Luke Whyte
Luke Whyte

Reputation: 1557

Passing variable as argument in closure

I'm studying closures and found the following example code for incrementing a "private" variable named count:

function setup() {
    var count = 0;
    return function() {
        count += 1;
        console.log(count);
    }
 };
 var next = setup();
 next();

This makes sense to me. However, when I experimented with passing the variable as an argument to the nested function, next() logs 'NaN' to the console. Eg:

function setup() {
    var count = 0;
    return function(count) {
        count += 1;
        console.log(count);
    }
 };
 var next = setup();
 next();

Can someone explain why this happens?

Upvotes: 0

Views: 112

Answers (2)

Gus Hogg-Blake
Gus Hogg-Blake

Reputation: 2511

It's because the inner function now has access to a more local variable, so it doesn't look at any closures it has access to for the "count" variable. And nothing is passed, so count is undefined.
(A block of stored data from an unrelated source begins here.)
Lemma aggressive_once E active_idx i streams success :
  (volume_sets i (trace_of (aggressive E active_idx streams success))
   <= carriers i streams)%nat.
Proof.
  unfold aggressive. destruct (_ && _); [| cbn; lia].
  apply loop_at_most_once. intros st s. apply aggressive_body_once.
Qed.

(** With browser 3 active the two last stages do nothing. *)
Lemma brave_tail E active_pid streams (success : bool) :
  (last_resort E 3 active_pid streams ;;;
   browser2_special E 3 active_pid streams ;;;
   ret success)%w = ([], Ok success).
Proof. reflexivity. Qed.

Lemma adjust_brave_trace E bw streams t0 success active_pid o :
  first_attempt E bw 3 streams false = (t0, Ok (success, active_pid, o)) ->
  trace_of (adjust_stream_volumes E bw 3 streams)
  = t0 ++ trace_of (aggressive E 3 streams success).
Proof.
  intros H. unfold adjust_stream_volumes. rewrite H. cbn [bind].
  destruct (aggressive E 3 streams success) as [t2 [b | x]]; cbn [bind].
  - rewrite brave_tail. unfold trace_of. cbn. rewrite app_nil_r. reflexivity.
  - reflexivity.
Qed.

(** C4, as amended.  The first loop gives each stream to at most one
    browser: an id occurs in the three per-browser lists together at most as
    often as streams carry it.  With browser 3 active the whole routine sets
    the volume of an id at most as often as streams carry it.  (With browser
    1 or 2 active the later stages set streams again.) *)
Theorem one_browser_per_stream E bw active_idx streams i :
  (occurrences i (given_to E bw active_idx streams 1)
   + occurrences i (given_to E bw active_idx streams 2)
   + occurrences i (given_to E bw active_idx streams 3)
   <= carriers i streams)%nat /\
  (volume_sets i (trace_of (adjust_stream_volumes E bw 3 streams))
   <= carriers i streams)%nat.
Proof.
  split.
  - unfold given_to.
    destruct (attribution_cases E bw active_idx streams)
      as [-> | (w & t & st & _ & _ & _ & Hfp & ->)]; [cbn; lia |].
    cbn [Z.eqb Pos.eqb].
    pose proof (first_pass_loop_exclusive _ _ _ i _ _ Hfp) as H.
    unfold attributed in H. cbn in H. unfold attributed. lia.
  - assert (Hquiet : forall t0 ap o,
              first_attempt E bw 3 streams false = (t0, Ok (false, ap, o)) ->
              volume_sets i t0 = 0%nat ->
              (volume_sets i (trace_of (adjust_stream_volumes E bw 3 streams))
               <= carriers i streams)%nat).
    { intros t0 ap o H H0. rewrite (adjust_brave_trace _ _ _ H), volume_sets_app, H0.
      apply aggressive_once. }
    unfold first_attempt in Hquiet.
    destruct (3 <=? Z.of_nat (List.length bw)) eqn:Hlen;
      [| apply (Hquiet [] None None); reflexivity].
    destruct (py_getitem bw (3 - 1)) as [w |] eqn:Hslot.
    + destruct (truthy w) eqn:Hw; [| apply (Hquiet [] None None); reflexivity].
      destruct (first_pass_returns E 3 (window_pid E (get w "")) streams false)
        as (t1 & st & Hfp).
      assert (Hfa : first_attempt E bw 3 streams false
                    = (GetWindowPid (get w "") :: t1,
                       Ok (success1 st, Some (window_pid E (get w "")), Some st))).
      { unfold first_attempt. rewrite Hlen, Hslot, Hw.
        unfold get_window_pid, vivaldi_sweep.
        cbn [bind emit ret app fst snd Z.eqb Pos.eqb andb].
        rewrite Hfp. cbn. rewrite !app_nil_r. reflexivity. }
      rewrite (adjust_brave_trace _ _ _ Hfa).
      pose proof (first_pass_body_once E 3 (window_pid E (get w "")) i) as Hb.
      pose proof (loop_at_most_once _ i Hb streams (pass1_init false)) as H1.
      fold (first_pass E 3 (window_pid E (get w "")) streams false) in H1.
      rewrite Hfp in H1. unfold trace_of in H1. cbn [fst] in H1.
      destruct (first_pass_loop_success _ _ _ _ _ Hfp) as [_ Hq].
      change (GetWindowPid (get w "") :: t1) with ([GetWindowPid (get w "")] ++ t1).
      rewrite !volume_sets_app.
      change (volume_sets i [GetWindowPid (get w "")]) with 0%nat.
      destruct (success1 st) eqn:Hs.
      * unfold aggressive. cbn. lia.
      * rewrite (Hq eq_refl). pose proof (aggressive_once E 3 i streams false).
        cbn. lia.
    + unfold adjust_stream_volumes, first_attempt. rewrite Hlen, Hslot. cbn. lia.
Qed.

(** C4 as the specification states it fails: with browser 1 active a generic
    stream is given to browser 2 by the first loop and set to 30%, and the
    last resort for Vivaldi then raises the same stream to 100%. *)
Lemma reassigned_stream :
  ~ single_assignment quiet_env [Some "0x1"; None; None] 1 [named "5" "Chromium"].
Proof.
  intros H. apply (H "5" 2); [lia | vm_compute; auto | vm_compute; auto].
Qed.

Example reassigned_stream_trace :
  adjust_stream_volumes quiet_env [Some "0x1"; None; None] 1 [named "5" "Chromium"]
  = ([GetWindowPid "0x1"; SetVol "5" 30; SetVol "5" 100], Ok true).
Proof. vm_compute. reflexivity. Qed.

(* ------------------------------------------------------------------ *)
(** ** [Switcher.activate]: the index test *)

Lemma index_test_fails num :
  ~ (1 <= num <= 3) -> (1 <=? num) && (num <=? 3) = false.
Proof.
  intros H. apply andb_false_iff.
  destruct (Z_le_dec 1 num) as [H1 | H1].
  - right. apply Z.leb_gt. lia.
  - left. apply Z.leb_gt. lia.
Qed.

(** C9.  For every [num] outside 1..3, [activate] returns [False] at once:
    the registry is untouched and no call leaves the process (no focus
    request, no dump, no volume or mute call). *)
Theorem activate_invalid E num reg :
  ~ (1 <= num <= 3) ->
  activate E num reg = (reg, ([], Ok false)).
Proof.
  intros H. unfold activate.
  rewrite (index_test_fails H). cbn [negb].
  unfold retS, ret. reflexivity.
Qed.

Lemma activate_invalid_witness :
  activate moved_env 4 launched = (launched, ([], Ok false)).
Proof. apply activate_invalid. lia. Defined.

(** C5, at the failing input: browser 1 could not be started, another
    application plays one stream, and browser 1 is activated.  The playback
    inventory is not empty, yet [activate] does not return [True]: the
    exception of [adjust_stream_volumes] escapes it. *)
Theorem activate_unbound :
  activate firefox_env 1 not_launched
  = (not_launched,
     ([ListWindows; FocusByTitle "Browser 1"; DumpPlayback; SetVol "5" 30],
      Raise (UnboundLocalError "active_pid"))).
Proof. vm_compute. reflexivity. Qed.

(* ------------------------------------------------------------------ *)
(** ** [Browser.focus]: what it leaves in the registry *)

Lemma length_set_nth (A : Type) (l : list A) k v :
  List.length (set_nth l k v) = List.length l.
Proof. revert k. induction l as [| x r IH]; intros [| k]; cbn; auto. Qed.

Lemma set_nth_twice (A : Type) (l : list A) k v v' :
  set_nth (set_nth l k v) k v' = set_nth l k v'.
Proof.
  revert k. induction l as [| x r IH]; intros [| k]; cbn; auto.
  now rewrite IH.
Qed.

Lemma py_setitem_in_range (A : Type) (l : list A) i v :
  0 <= i < Z.of_nat (List.length l) ->
  py_setitem l i v = Some (set_nth l (Z.to_nat i) v).
Proof.
  intros [H0 H1]. unfold py_setitem.
  apply Z.leb_le in H0. apply Z.ltb_lt in H1. rewrite H0, H1. reflexivity.
Qed.

Lemma run_bindS (St A B : Type) (m : ST St A) (f : A -> ST St B) st s1 t a :
  m st = (s1, (t, Ok a)) ->
  bindS m f st
  = (state_of (f a s1), (t ++ calls_of (f a s1), outcome_of (f a s1))).
Proof.
  intros H. unfold bindS. rewrite H. destruct (f a s1) as [s2 [t' r]]. reflexivity.
Qed.

Lemma in_range_recorded st w : in_range st -> in_range (recorded st w).
Proof. unfold in_range, recorded. cbn. rewrite length_set_nth. auto. Qed.

Lemma recorded_twice st w w' : recorded (recorded st w) w' = recorded st w'.
Proof. unfold recorded. cbn. rewrite set_nth_twice. reflexivity. Qed.

Lemma focus_window_by_id_run E w :
  focus_window_by_id E w
  = ((if truthy w then [FocusById (get w "")] else []),
     Ok (truthy w && focus_ok E (get w ""))).
Proof. unfold focus_window_by_id. destruct (truthy w); reflexivity. Qed.

Lemma record_window_run st w :
  in_range st -> record_window w st = (recorded st w, ([], Ok tt)).
Proof.
  intros Hr. destruct st as [b bw]. unfold in_range in Hr. cbn in Hr.
  unfold record_window, bindS, getS, putS, recorded. cbn.
  rewrite (py_setitem_in_range _ _ Hr). reflexivity.
Qed.

Lemma found_window_run E found st :
  in_range st ->
  found_window E found st
  = if truthy found
    then (recorded st (get found ""),
          ([FocusById (get found "")], Ok (focus_ok E (get found ""))))
    else (st, ([], Ok false)).
Proof.
  intros Hr. unfold found_window. destruct (truthy found) eqn:Hf; [| reflexivity].
  erewrite run_bindS by (apply record_window_run; exact Hr).
  unfold lift, state_of, calls_of, outcome_of. cbn [fst snd app].
  rewrite focus_window_by_id_run, Hf. reflexivity.
Qed.

Lemma strategy_pid_run E st :
  in_range st ->
  strategy_pid E st
  = let p := pid (fst st) in
    if truthy p then
      match window_by_pid E (get p "") with
      | Raise e => (st, ([FindByPid (get p "")], Raise e))
      | Ok found =>
        if truthy found
        then (recorded st (get found ""),
              ([FindByPid (get p ""); FocusById (get found "")],
               Ok (focus_ok E (get found ""))))
        else (st, ([FindByPid (get p "")], Ok false))
      end
    else (st, ([], Ok false)).
Proof.
  intros Hr. unfold strategy_pid, bindS, getS, lift, find_window_by_pid, answer. cbn.
  destruct (truthy (pid (fst st))); [| reflexivity].
  cbn. destruct (window_by_pid E _) as [found | e]; [| reflexivity].
  rewrite (found_window_run E _ Hr).
  destruct (truthy found); reflexivity.
Qed.

Lemma strategy_brave_run E st :
  in_range st ->
  strategy_brave E st
  = let found := window_by_class E "Brave" in
    if mem (lower (exe_name (fst st))) ["brave"; "brave-browser"] then
      if truthy found
      then (recorded st (get found ""),
            ([FindByClass "Brave"; FocusById (get found "")],
             Ok (focus_ok E (get found ""))))
      else (st, ([FindByClass "Brave"], Ok false))
    else (st, ([], Ok false)).
Proof.
  intros Hr. unfold strategy_brave, bindS, getS, lift, find_window_by_class.
  cbn [ret bind emit fst snd app].
  destruct (mem _ _); [| reflexivity].
  cbn. rewrite (found_window_run E _ Hr).
  destruct (truthy (window_by_class E _)); reflexivity.
Qed.

Lemma strategy_xdotool_run E st :
  strategy_xdotool E st
  = (st, ((if truthy (window_id (fst st))
           then [Xdotool (get (window_id (fst st)) "")] else []),
          Ok (truthy (window_id (fst st))
              && xdotool_ok E (get (window_id (fst st)) "")))).
Proof.
  unfold strategy_xdotool, bindS, getS, lift, retS. cbn.
  destruct (truthy (window_id (fst st))); [| reflexivity].
  cbn. destruct (xdotool_ok E _); reflexivity.
Qed.

Lemma applied_app t t' : applied (t ++ t') = applied t ++ applied t'.
Proof. unfold applied. apply filter_app. Qed.

Ltac done_quiet :=
  cbn; eexists _, _; split; [reflexivity |]; split;
  [ repeat match goal with
           | |- context [if ?c then _ else _] => destruct c
           | |- context [match ?x with _ => _ end] => destruct x
           end; reflexivity
  | eauto ].
(** * Call-session manager of the Nexus PM tool

    A shallow embedding of the calling subsystem of [src/store.tsx]
    (the [AppProvider] component): the signaling broadcast handler, the
    outbound signal queue, peer-connection bookkeeping, missed-call
    recording, the call-record probe and call teardown.

    Modelling conventions.
    - React state ([useState]) and refs ([useRef]) are fields of one record
      [World]; a handler is a function on [World] in a small state and
      exception monad [M].  A JavaScript exception is [Throw]; [try_catch]
      is [try { .. } catch (e) { .. }].
    - The browser and the database are the environment: every call that
      leaves the component (RTCPeerConnection methods, [channel.send],
      [supabase.from(..)] requests, [Math.random]) consults a record [Env]
      for its outcome and is appended to [trace], the chronological record
      of what the component did.
    - A handler runs to completion before the next event is handled, with
      one clock reading [now] for the whole run; the only [async]
      continuation kept as a separate step is the flush loop of the
      outbound queue, whose in-flight iterations live in [flushTasks].
    - [incomingCallRef] mirrors [incomingCall] after every render and is
      represented by that one field. *)

From stdpp Require Import gmap strings list pretty.
From Stdlib Require Import ZArith Lia Permutation.


(** ** Wire format and call data *)

Definition UserId := string.

Record User := { user_id : UserId; user_name : string }.

Inductive SignalType := USER_ONLINE | OFFER | ANSWER | CANDIDATE | HANGUP.

Definition sigtype_eqb (a b : SignalType) : bool :=
  match a, b with
  | USER_ONLINE, USER_ONLINE | OFFER, OFFER | ANSWER, ANSWER
  | CANDIDATE, CANDIDATE | HANGUP, HANGUP => true
  | _, _ => false
  end.
(** * PrayTimes: a shallow embedding of [src/Pages/PrayerTimesTamilNadu.py]

    The Python class [PrayTimes] is embedded as Rocq functions over
    - IEEE-754 binary64 numbers (Rocq's primitive [float], the same format
      and rounding as a CPython [float]),
    - unbounded integers [Z] for Python [int],
    - [string] for [str], [gmap string _] for the dictionaries that are only
      looked up by key, association lists where insertion order is observed,
    - an error monad [result] for raised exceptions, with the store threaded
      explicitly through the methods that assign attributes or mutate the
      class-level dictionaries.

    Part I holds the definitions, Part II the theorems. *)

From Stdlib Require Import ZArith Floats List Ascii String Bool Lia.
From stdpp Require Import base option gmap strings list fin_maps pretty.

Set Warnings "-inexact-float".
Local Open Scope string_scope.
Local Open Scope Z_scope.

(* ===================================================================== *)
(** * Part I.a  The Python runtime the class relies on                    *)
(* ===================================================================== *)

Module Py.

(** Exceptions the modelled code can raise. *)
Inductive exn : Set :=
| AttributeError | IndexError | KeyError | OverflowError
| TypeError | ValueError | ZeroDivisionError.

(** A computation either returns a value or raises. *)
Inductive result (A : Type) : Type :=
| Ok (a : A)
| Raise (e : exn).
Arguments Ok {A} a.
Arguments Raise {A} e.

#[export] Instance result_ret : MRet result := fun _ a => Ok a.
#[export] Instance result_bind : MBind result := fun _ _ f m =>
  match m with Ok a => f a | Raise e => Raise e end.
#[export] Instance result_fmap : FMap result := fun _ _ f m =>
  match m with Ok a => Ok (f a) | Raise e => Raise e end.

Definition returns {A} (m : result A) : Prop := exists a, m = Ok a.

(** [try: ... except ValueError: handler]. *)
Definition except_ValueError {A} (body : result A) (handler : A) : result A :=
  match body with
  | Raise ValueError => Ok handler
  | r => r
  end.

(** Values stored in the settings / offset dictionaries. *)
Inductive pyval : Set :=
| PyNone
| PyInt (z : Z)
| PyFloat (f : float)
| PyStr (s : string).

(** ** Floats *)

Definition nan : float := PrimFloat.nan.
Definition math_isnan (x : float) : bool := PrimFloat.is_nan x.
Definition math_isinf (x : float) : bool := PrimFloat.is_infinity x.

(** [int -> float] conversion, round-half-even; [OverflowError] when the
    integer is too large for a float. *)
Definition SF_of_Z (z : Z) : spec_float := binary_normalize prec emax z 0 false.

Definition float_of_int (z : Z) : result float :=
  let f := SF2Prim (SF_of_Z z) in
  if math_isinf f then Raise OverflowError else Ok f.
This answer may be useful: Scope Chain in Javascript

Upvotes: 0

Felix Kling
Felix Kling

Reputation: 816422

Can someone explain why this happens?

Inside the closure, count now refers to the parameter, function(count) {. Since you are not passing any argument when you call the function, count is undefined and adding a number to undefined results in NaN.

when I experimented with passing the variable as an argument to the nested function

To be clear: The count parameter has nothing to do with the count variable defined in the outer function. You are not passing the variable as argument, because you are not calling the function, you are defining it.